Lemma mark_item_run ip nt : to_mark et = true -> tuple_at (index s) nb noff = Some (NeighborTuple nt) ->
  nt_count nt <= Z.of_nat (length (nt_indextids nt)) ->
  exists s' p', mark_item b off ip (open [(b, p)] s) =
      Ok (if negb (BlockNumberIsValid ip) then b else ip, open [(b, p')] s') /\
    block (rd_main (index s')) b = Some p' /\ marked_step s s' b off et nt.
Proof.
  intros Hmark Hnt Hcount. apply tuple_at_lookup in Hnt as (np & Hnp & Hntp).
  apply andb_true_iff in Hmark as [Hd Hh]. apply Z.eqb_eq in Hd.
  destruct (et_heaptids et) as [|t0 tl] eqn:Eh; [done|]. apply negb_true_iff in Hh.
  destruct (neighbor_image np Hnp) as (l & Hl & Hlok & Hlb & Hln & Hcommit).
  destruct (session_set_item l b p off (ElementTuple et) (ElementTuple (mark_element et)) Hlok Hlb Ht) as (Hset1 & Hlok1 & Hrep1).
  set (l1 := set_image b (PageSetItem p off (ElementTuple (mark_element et))) l) in *.
  assert (exists np1, image l1 nb = Some np1 /\ page_tuple np1 noff = Ok (NeighborTuple nt)) as (np1 & Hln1 & Hntp1).
  { destruct (decide (nb = b)) as [Heq|Hne].
    - eexists. split; [rewrite Heq; unfold l1; by eapply image_set_same|].
      assert (np = p) as -> by (rewrite Heq in Hln; congruence).
      apply page_tuple_lookup in Ht as Hoff. destruct Hoff as (? & Hoff & _).
      rewrite PageSetItem_other; [done| |done]. intros Hoo. rewrite <- Hoo in Hntp. congruence.
    - exists np. split; [|done]. unfold l1. by rewrite image_set_other. }
  destruct (session_set_item l1 nb np1 noff (NeighborTuple nt)
    (NeighborTuple (marked_neighbors (next_version (et_version et)) nt)) Hlok1 Hln1 Hntp1) as (Hset2 & Hlok2 & Hrep2).
  set (l2 := set_image nb _ l1) in *. set (s' := commit_state MAIN_FORKNUM l2 s) in *.
  assert (exists p', block (rd_main (index s')) b = Some p') as [p' Hp'].
  { assert (is_Some (image l2 b)) as [q Hq].
    { apply image_elem. unfold l2, l1. rewrite !set_image_fst. apply image_elem. by eexists. }
    exists q. unfold s'. simpl. rewrite block_apply_images by done. unfold image_or. by rewrite Hq. }
  exists s', p'. split; [|split; [done|]].
  - unfold mark_item. cbn zeta. change (ImagePage b) with (page_ref false b).
    run (session_read MAIN_FORKNUM false [(b, p)] s (session1_ok s b p Hb1 Hb) b p ltac:(simpl; by rewrite decide_True)).
    run (get_tuple_run _ _ _ _ Ht). cbn zeta. rewrite Hd. cbn [Z.eqb negb].
    assert (is_empty_element et = Ok true) as Hempty by (unfold is_empty_element; rewrite Eh; cbn; by rewrite Hh).
    run (lift_res_run _ _ _ Hempty). cbn [negb]. run Hl.
    run (session_read MAIN_FORKNUM false l s Hlok nb np Hln). run (get_tuple_run _ _ _ _ Hntp).
    run (lift_res_run (as_neighbor (NeighborTuple nt)) _ nt eq_refl).
    run Hset1.
    assert (mark_neighbors (et_version (mark_element et)) nt = Ok (marked_neighbors (next_version (et_version et)) nt)) as Hmn.
    { unfold mark_neighbors. by rewrite (proj2 (Z.ltb_ge _ _) Hcount). }
    run (lift_res_run _ _ _ Hmn). run Hset2.
    change (GenericXLogFinish MAIN_FORKNUM) with (commit_page MAIN_FORKNUM false).
    run (session_commit MAIN_FORKNUM false l2 s Hx). fold s'. by run (session_open MAIN_FORKNUM false s' b p' Hp').
  - exists (commit_state MAIN_FORKNUM l1 s). rewrite Hcommit in Hrep1. done.
Qed.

○ ○ ○ ○

Return all lines from the material that contain "noff".

#### [Result of the task]
Lemma mark_item_run ip nt : to_mark et = true -> tuple_at (index s) nb noff = Some (NeighborTuple nt) ->
  assert (exists np1, image l1 nb = Some np1 /\ page_tuple np1 noff = Ok (NeighborTuple nt)) as (np1 & Hln1 & Hntp1).
  destruct (session_set_item l1 nb np1 noff (NeighborTuple nt)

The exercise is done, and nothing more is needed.